DATA LISTING =>
::::::

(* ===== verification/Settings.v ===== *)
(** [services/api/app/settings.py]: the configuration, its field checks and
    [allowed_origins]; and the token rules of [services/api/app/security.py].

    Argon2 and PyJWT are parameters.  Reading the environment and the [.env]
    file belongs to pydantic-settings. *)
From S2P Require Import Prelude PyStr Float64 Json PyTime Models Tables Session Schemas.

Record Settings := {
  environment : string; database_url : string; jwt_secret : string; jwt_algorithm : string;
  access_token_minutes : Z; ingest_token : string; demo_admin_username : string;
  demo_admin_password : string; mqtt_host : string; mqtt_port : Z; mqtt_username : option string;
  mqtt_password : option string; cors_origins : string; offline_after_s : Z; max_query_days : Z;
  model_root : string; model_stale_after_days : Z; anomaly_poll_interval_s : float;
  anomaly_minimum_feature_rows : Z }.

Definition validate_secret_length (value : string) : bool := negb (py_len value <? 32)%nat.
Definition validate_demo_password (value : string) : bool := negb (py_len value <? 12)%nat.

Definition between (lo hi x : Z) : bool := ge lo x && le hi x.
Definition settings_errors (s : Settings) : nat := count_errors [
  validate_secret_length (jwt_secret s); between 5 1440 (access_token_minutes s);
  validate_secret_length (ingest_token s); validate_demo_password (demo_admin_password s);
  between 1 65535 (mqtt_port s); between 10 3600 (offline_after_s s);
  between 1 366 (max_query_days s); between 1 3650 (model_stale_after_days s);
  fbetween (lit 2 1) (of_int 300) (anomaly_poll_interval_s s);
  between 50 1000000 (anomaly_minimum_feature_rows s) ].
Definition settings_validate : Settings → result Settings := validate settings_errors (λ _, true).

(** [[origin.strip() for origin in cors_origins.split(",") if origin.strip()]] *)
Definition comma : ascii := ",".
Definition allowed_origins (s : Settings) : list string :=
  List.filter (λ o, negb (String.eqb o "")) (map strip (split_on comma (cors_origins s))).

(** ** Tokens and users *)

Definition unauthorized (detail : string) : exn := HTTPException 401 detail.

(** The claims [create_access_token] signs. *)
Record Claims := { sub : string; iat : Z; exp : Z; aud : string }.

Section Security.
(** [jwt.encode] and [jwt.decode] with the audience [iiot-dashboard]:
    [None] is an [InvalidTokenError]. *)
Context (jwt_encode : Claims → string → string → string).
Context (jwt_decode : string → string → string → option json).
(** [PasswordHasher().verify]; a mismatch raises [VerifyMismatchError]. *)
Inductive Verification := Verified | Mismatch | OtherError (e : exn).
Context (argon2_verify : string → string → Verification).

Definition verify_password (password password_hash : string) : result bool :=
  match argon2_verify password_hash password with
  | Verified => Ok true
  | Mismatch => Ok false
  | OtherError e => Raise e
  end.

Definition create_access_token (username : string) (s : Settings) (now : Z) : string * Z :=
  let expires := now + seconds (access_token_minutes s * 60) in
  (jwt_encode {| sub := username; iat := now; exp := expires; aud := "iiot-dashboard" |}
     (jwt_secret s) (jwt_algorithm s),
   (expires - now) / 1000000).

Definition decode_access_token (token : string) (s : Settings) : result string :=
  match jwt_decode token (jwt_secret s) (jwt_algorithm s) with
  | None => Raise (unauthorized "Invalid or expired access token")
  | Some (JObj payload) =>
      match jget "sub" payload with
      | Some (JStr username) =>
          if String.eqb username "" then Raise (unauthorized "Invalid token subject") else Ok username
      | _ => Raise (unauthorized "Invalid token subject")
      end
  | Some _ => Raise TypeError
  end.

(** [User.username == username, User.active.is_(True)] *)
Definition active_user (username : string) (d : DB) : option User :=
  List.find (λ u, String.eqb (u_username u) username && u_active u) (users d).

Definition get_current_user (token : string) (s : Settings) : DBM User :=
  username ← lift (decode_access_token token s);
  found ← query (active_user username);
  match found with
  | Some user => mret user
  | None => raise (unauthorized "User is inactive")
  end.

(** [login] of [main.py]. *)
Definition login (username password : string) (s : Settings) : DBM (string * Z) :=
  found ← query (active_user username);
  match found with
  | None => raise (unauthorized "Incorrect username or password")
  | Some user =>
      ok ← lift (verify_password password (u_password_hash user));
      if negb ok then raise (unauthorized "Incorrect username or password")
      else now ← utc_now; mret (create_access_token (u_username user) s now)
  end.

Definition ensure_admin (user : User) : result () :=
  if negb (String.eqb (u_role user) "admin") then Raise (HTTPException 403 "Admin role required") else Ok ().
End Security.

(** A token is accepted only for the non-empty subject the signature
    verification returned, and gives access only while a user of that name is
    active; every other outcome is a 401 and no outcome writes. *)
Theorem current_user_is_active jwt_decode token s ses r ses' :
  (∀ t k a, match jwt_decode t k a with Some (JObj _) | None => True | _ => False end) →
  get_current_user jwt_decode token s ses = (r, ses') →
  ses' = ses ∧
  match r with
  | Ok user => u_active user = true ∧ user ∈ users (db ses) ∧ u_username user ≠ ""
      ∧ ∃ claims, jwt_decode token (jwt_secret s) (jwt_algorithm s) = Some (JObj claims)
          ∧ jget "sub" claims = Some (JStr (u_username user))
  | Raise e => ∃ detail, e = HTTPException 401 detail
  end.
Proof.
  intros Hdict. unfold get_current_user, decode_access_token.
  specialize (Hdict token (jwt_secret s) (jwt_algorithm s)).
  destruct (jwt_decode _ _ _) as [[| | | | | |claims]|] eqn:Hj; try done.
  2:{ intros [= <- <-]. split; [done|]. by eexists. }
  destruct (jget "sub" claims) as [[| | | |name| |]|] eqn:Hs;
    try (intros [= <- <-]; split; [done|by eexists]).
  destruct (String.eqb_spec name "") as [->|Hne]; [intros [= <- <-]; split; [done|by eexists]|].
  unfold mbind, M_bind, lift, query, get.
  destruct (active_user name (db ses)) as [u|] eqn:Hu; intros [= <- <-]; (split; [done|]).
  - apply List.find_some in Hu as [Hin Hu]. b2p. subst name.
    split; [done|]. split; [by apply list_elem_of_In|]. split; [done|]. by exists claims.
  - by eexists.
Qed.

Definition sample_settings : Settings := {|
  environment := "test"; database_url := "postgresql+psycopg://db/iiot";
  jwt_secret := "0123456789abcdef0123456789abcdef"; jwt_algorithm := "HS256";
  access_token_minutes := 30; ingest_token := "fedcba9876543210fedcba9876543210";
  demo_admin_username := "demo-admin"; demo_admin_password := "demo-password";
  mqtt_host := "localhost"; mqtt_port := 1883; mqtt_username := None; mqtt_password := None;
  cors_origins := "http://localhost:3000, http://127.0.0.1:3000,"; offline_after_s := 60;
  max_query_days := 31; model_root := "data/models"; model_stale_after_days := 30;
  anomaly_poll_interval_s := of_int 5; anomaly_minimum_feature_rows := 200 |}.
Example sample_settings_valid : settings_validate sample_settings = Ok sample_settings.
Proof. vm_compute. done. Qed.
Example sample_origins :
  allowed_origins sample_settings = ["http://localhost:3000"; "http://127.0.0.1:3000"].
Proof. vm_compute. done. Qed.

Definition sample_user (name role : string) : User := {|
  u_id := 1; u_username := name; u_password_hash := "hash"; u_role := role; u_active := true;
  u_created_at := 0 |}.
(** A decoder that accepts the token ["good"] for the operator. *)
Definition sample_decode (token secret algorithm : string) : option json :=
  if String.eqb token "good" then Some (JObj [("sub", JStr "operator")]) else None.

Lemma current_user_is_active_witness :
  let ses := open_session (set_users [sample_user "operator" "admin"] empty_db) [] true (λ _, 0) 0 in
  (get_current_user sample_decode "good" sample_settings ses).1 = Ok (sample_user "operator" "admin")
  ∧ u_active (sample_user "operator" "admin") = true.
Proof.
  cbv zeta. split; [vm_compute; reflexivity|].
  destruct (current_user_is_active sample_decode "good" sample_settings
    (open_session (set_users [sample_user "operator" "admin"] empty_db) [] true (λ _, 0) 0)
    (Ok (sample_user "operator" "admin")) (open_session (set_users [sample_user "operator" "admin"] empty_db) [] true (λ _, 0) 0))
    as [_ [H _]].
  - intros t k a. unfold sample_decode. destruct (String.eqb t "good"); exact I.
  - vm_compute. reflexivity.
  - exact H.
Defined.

::::::

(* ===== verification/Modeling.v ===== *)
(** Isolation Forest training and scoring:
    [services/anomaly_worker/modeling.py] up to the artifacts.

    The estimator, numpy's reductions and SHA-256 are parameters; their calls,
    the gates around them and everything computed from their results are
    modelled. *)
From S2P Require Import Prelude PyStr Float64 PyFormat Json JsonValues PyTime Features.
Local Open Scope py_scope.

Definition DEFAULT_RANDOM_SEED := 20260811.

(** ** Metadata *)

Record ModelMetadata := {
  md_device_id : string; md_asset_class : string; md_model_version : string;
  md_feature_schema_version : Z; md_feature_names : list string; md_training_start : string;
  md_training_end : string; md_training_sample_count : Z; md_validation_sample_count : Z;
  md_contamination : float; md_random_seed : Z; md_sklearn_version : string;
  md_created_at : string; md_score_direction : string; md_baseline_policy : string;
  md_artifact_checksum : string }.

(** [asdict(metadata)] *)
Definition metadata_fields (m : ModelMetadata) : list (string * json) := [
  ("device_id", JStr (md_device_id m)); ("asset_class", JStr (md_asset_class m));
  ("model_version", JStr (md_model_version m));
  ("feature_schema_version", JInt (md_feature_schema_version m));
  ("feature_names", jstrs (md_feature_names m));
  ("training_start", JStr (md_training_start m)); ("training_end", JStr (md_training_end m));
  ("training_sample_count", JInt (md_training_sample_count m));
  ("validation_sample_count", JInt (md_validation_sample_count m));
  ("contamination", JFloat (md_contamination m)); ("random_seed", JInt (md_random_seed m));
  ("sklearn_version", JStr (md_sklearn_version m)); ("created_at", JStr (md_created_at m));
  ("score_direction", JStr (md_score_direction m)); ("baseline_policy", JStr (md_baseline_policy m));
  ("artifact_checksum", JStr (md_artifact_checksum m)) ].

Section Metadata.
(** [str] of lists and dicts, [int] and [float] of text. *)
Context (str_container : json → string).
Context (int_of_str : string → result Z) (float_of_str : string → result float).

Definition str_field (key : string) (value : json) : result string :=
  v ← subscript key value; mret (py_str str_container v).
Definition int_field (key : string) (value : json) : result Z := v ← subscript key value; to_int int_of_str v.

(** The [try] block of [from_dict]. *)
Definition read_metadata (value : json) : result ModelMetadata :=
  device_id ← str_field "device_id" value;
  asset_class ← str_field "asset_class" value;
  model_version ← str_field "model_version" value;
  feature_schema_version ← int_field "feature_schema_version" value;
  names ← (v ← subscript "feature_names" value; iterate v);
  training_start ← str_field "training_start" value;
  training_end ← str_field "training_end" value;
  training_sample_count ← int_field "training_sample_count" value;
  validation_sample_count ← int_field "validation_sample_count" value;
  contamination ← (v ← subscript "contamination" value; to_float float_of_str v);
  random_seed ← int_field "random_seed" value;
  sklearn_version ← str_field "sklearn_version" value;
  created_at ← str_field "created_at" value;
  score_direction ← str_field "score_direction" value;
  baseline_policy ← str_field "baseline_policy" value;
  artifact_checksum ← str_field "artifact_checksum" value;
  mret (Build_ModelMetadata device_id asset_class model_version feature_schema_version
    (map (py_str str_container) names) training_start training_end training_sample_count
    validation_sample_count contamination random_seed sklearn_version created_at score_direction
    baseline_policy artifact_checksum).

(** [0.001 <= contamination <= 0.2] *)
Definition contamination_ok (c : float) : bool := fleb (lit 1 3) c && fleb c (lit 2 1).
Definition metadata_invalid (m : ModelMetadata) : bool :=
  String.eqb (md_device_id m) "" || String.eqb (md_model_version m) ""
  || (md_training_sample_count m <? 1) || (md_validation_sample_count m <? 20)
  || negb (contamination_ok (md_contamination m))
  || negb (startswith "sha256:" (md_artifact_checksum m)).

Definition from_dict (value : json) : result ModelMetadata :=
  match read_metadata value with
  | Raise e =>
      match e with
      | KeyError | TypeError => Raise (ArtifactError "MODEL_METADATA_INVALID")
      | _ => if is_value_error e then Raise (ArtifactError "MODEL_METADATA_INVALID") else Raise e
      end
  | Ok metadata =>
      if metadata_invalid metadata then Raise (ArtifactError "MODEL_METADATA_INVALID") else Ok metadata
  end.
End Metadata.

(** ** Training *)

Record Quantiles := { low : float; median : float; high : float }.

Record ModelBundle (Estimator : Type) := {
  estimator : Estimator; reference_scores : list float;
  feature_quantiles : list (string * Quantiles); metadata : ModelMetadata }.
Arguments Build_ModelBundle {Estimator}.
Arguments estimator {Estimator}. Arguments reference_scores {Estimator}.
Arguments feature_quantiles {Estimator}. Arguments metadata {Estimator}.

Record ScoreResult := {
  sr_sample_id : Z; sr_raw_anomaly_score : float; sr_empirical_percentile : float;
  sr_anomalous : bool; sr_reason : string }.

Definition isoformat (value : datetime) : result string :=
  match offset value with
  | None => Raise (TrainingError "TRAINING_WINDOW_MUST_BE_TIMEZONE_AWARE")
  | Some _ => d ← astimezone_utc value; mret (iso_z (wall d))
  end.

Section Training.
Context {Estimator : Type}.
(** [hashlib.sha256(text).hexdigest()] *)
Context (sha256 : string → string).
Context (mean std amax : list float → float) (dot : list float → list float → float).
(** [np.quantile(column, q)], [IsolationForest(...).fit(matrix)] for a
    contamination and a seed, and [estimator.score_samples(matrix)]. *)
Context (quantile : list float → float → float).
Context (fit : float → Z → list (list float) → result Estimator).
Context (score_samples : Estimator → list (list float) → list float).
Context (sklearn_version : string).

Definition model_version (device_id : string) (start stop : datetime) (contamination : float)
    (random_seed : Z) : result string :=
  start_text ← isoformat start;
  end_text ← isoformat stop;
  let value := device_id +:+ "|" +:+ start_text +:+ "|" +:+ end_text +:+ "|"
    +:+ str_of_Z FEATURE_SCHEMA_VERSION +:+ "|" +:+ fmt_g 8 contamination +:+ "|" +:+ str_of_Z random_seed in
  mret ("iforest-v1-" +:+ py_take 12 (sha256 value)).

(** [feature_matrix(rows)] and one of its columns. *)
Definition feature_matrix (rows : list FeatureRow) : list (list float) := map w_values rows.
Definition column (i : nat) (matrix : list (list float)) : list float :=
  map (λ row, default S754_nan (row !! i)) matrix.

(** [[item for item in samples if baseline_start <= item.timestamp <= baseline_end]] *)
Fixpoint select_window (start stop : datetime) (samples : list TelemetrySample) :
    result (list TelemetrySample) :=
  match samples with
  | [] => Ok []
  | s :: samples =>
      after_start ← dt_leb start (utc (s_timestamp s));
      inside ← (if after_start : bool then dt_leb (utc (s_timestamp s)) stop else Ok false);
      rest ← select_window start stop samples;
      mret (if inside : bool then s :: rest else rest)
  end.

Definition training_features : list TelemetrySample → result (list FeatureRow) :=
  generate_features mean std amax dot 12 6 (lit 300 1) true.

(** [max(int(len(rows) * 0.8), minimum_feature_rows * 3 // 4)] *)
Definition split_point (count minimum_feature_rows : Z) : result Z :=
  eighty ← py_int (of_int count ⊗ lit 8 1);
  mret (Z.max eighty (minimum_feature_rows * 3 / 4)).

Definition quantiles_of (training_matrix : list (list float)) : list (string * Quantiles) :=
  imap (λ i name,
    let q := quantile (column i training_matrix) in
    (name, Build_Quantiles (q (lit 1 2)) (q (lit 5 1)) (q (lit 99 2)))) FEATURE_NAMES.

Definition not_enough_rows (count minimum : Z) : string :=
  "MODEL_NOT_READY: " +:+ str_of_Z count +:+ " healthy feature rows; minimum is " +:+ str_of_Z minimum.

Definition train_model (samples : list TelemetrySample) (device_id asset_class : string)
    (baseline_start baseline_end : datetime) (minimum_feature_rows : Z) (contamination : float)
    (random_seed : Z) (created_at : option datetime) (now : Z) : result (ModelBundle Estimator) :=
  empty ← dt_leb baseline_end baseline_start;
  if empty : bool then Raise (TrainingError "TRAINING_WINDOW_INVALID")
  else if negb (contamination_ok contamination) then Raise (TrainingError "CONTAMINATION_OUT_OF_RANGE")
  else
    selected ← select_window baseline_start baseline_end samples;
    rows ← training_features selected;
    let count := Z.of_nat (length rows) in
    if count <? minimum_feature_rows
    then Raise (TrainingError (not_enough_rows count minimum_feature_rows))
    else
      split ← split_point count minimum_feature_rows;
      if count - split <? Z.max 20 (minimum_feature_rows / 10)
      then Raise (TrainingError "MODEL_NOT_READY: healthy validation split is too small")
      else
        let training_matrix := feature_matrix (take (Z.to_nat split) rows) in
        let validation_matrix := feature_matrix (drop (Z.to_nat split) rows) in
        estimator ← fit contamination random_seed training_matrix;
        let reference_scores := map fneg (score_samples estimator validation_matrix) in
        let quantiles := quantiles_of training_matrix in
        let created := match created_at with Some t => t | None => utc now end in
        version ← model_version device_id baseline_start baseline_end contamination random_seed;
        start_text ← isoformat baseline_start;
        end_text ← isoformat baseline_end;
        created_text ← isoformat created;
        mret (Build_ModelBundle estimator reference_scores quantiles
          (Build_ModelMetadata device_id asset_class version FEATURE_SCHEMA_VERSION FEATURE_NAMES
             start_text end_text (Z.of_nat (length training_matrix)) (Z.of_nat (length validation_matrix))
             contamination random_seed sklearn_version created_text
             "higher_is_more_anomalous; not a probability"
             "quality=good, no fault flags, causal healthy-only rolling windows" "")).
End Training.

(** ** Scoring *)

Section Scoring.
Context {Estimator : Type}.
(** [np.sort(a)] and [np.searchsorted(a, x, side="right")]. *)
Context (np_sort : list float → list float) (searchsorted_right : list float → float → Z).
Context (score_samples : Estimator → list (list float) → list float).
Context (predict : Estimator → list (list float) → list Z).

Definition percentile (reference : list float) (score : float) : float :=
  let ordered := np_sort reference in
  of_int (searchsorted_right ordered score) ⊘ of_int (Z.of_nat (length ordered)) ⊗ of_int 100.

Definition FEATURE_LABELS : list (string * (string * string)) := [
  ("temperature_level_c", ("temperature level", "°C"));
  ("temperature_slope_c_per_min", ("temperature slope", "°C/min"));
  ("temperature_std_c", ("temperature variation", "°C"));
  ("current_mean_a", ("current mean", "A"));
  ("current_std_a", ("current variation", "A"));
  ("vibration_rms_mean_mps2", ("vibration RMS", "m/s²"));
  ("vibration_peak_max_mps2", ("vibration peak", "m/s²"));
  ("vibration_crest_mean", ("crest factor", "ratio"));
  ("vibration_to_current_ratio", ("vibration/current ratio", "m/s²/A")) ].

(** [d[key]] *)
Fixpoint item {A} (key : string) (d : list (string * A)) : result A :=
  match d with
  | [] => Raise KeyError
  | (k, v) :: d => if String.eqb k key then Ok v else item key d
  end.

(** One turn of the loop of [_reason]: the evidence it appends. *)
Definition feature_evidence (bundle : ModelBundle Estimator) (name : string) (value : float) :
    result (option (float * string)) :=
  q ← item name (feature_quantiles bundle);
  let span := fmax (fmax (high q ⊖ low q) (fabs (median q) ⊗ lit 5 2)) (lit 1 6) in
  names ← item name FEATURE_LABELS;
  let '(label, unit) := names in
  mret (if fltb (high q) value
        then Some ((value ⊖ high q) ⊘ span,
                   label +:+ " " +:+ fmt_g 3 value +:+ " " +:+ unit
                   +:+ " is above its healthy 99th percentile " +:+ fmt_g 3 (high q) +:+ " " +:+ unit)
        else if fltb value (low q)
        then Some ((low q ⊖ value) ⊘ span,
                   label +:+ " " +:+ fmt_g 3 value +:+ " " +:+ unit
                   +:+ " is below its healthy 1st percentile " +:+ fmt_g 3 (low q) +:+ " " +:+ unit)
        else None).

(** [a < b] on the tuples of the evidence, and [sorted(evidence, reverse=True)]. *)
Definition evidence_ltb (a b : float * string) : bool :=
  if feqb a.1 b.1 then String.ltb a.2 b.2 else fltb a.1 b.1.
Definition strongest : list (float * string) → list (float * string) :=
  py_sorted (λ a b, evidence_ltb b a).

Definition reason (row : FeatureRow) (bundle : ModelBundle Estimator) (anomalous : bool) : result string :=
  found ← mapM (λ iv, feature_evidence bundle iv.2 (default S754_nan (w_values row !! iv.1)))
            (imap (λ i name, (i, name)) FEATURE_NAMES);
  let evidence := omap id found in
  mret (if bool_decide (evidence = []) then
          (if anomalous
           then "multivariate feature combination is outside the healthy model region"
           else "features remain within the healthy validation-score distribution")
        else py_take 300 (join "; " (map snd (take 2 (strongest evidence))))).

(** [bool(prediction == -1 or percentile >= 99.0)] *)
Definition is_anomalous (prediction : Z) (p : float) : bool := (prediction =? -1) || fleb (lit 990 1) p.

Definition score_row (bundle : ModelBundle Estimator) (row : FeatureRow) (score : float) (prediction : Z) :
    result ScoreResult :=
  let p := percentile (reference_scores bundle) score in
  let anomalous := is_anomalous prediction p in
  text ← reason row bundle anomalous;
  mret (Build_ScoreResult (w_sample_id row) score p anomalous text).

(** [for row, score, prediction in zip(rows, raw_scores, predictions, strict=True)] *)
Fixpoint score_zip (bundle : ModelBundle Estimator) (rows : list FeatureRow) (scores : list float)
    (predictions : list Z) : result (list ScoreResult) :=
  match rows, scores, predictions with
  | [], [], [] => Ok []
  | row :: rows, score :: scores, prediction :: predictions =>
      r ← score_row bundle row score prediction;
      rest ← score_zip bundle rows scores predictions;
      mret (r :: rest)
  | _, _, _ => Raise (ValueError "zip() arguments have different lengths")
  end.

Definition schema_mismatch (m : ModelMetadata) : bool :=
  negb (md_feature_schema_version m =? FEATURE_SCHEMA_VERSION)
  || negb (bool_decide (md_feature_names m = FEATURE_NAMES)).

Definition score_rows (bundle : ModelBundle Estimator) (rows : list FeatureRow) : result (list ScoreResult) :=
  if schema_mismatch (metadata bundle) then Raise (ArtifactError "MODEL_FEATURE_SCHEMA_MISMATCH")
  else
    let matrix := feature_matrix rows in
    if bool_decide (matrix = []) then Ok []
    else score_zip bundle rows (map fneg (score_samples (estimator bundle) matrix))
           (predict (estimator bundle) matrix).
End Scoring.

::::::

WORK ITEM =>
Please output the lines of the listing above that fall in the stretch from the one with "JInt (md_validation_sample_count m));" through the one with "training_end ← str_field", exactly and only those.

ANSWER TO THIS PROBLEM =>
  ("validation_sample_count", JInt (md_validation_sample_count m));
  ("contamination", JFloat (md_contamination m)); ("random_seed", JInt (md_random_seed m));
  ("sklearn_version", JStr (md_sklearn_version m)); ("created_at", JStr (md_created_at m));
  ("score_direction", JStr (md_score_direction m)); ("baseline_policy", JStr (md_baseline_policy m));
  ("artifact_checksum", JStr (md_artifact_checksum m)) ].

Section Metadata.
(** [str] of lists and dicts, [int] and [float] of text. *)
Context (str_container : json → string).
Context (int_of_str : string → result Z) (float_of_str : string → result float).

Definition str_field (key : string) (value : json) : result string :=
  v ← subscript key value; mret (py_str str_container v).
Definition int_field (key : string) (value : json) : result Z := v ← subscript key value; to_int int_of_str v.

(** The [try] block of [from_dict]. *)
Definition read_metadata (value : json) : result ModelMetadata :=
  device_id ← str_field "device_id" value;
  asset_class ← str_field "asset_class" value;
  model_version ← str_field "model_version" value;
  feature_schema_version ← int_field "feature_schema_version" value;
  names ← (v ← subscript "feature_names" value; iterate v);
  training_start ← str_field "training_start" value;
  training_end ← str_field "training_end" value;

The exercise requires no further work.